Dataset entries
|---|

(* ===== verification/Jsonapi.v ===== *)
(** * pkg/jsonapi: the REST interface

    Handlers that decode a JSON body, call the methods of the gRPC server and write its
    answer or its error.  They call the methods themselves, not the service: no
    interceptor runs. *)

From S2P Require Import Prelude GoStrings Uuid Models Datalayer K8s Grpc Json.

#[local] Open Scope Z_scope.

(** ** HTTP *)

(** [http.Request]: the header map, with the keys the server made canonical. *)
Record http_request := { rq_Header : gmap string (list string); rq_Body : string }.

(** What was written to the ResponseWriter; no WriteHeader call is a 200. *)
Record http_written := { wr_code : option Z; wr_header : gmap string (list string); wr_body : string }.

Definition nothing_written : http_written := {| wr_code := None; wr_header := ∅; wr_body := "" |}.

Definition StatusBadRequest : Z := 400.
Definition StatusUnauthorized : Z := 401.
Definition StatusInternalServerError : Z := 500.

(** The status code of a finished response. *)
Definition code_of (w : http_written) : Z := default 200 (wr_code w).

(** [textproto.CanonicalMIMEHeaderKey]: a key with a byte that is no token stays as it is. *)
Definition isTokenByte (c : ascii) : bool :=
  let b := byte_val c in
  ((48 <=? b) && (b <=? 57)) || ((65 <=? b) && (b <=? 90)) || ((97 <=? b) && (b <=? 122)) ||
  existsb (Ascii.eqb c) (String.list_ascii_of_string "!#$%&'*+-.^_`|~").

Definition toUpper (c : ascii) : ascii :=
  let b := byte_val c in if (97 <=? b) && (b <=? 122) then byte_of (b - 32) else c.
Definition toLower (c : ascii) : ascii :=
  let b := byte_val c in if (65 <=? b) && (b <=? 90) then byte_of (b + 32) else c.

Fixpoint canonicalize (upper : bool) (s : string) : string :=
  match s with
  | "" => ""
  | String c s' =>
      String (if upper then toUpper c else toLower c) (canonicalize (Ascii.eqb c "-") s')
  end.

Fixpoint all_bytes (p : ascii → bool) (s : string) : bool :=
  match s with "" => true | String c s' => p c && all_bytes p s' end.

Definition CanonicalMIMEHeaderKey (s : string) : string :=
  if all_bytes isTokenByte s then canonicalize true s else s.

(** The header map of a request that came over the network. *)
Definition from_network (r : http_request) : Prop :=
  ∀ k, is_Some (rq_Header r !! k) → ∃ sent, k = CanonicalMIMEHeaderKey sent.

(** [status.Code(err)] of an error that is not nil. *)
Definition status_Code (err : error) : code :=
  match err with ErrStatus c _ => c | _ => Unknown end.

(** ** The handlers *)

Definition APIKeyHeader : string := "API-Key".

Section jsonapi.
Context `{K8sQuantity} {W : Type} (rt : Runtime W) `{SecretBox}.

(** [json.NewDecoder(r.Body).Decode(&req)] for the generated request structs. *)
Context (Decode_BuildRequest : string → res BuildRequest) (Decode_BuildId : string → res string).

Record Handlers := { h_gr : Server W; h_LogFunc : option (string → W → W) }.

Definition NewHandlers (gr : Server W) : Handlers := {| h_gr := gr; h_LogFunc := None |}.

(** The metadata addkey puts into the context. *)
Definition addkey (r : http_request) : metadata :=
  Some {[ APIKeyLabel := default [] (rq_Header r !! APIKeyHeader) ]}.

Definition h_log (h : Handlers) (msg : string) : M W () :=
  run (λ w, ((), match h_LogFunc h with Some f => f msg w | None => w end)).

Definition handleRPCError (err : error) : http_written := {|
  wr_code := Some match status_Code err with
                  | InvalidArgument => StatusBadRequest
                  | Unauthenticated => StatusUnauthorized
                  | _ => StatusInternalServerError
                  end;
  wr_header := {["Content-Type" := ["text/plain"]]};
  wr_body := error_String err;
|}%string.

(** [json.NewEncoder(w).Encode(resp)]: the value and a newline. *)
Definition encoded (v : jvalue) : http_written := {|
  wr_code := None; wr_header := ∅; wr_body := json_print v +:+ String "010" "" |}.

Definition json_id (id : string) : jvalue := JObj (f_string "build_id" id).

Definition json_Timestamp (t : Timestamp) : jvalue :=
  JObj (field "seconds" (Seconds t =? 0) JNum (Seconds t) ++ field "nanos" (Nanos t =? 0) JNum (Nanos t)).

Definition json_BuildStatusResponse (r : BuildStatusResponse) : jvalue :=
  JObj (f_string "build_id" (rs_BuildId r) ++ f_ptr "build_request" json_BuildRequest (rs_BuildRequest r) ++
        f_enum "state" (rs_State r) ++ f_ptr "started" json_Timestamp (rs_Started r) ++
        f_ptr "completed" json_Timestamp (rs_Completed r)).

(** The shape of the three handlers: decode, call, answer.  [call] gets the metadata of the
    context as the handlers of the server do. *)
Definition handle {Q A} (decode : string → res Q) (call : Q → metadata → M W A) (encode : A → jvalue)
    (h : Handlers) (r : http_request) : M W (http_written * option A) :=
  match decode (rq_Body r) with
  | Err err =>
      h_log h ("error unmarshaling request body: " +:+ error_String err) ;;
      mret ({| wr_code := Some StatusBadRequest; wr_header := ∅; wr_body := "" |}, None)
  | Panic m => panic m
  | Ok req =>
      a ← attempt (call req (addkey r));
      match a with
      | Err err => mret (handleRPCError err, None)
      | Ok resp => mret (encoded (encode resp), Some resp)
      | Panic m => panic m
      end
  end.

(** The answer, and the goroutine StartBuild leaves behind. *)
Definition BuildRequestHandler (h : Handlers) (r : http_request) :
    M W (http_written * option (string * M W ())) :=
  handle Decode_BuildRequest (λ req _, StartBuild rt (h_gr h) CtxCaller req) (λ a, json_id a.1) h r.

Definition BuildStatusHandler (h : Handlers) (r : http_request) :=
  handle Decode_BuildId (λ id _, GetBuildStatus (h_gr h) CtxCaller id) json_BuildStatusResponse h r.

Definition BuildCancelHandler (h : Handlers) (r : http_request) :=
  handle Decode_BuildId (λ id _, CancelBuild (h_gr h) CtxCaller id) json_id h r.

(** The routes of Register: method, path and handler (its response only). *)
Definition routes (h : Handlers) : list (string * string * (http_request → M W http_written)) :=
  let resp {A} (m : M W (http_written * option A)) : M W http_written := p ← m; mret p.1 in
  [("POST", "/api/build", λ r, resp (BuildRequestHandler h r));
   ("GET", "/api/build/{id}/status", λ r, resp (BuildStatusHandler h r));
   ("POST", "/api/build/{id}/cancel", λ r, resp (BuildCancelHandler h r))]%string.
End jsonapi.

|---|

Task =
Every line of the data above that includes "mret" should be listed.

Reply =
      mret ({| wr_code := Some StatusBadRequest; wr_header := ∅; wr_body := "" |}, None)
      | Err err => mret (handleRPCError err, None)
      | Ok resp => mret (encoded (encode resp), Some resp)
  let resp {A} (m : M W (http_written * option A)) : M W http_written := p ← m; mret p.1 in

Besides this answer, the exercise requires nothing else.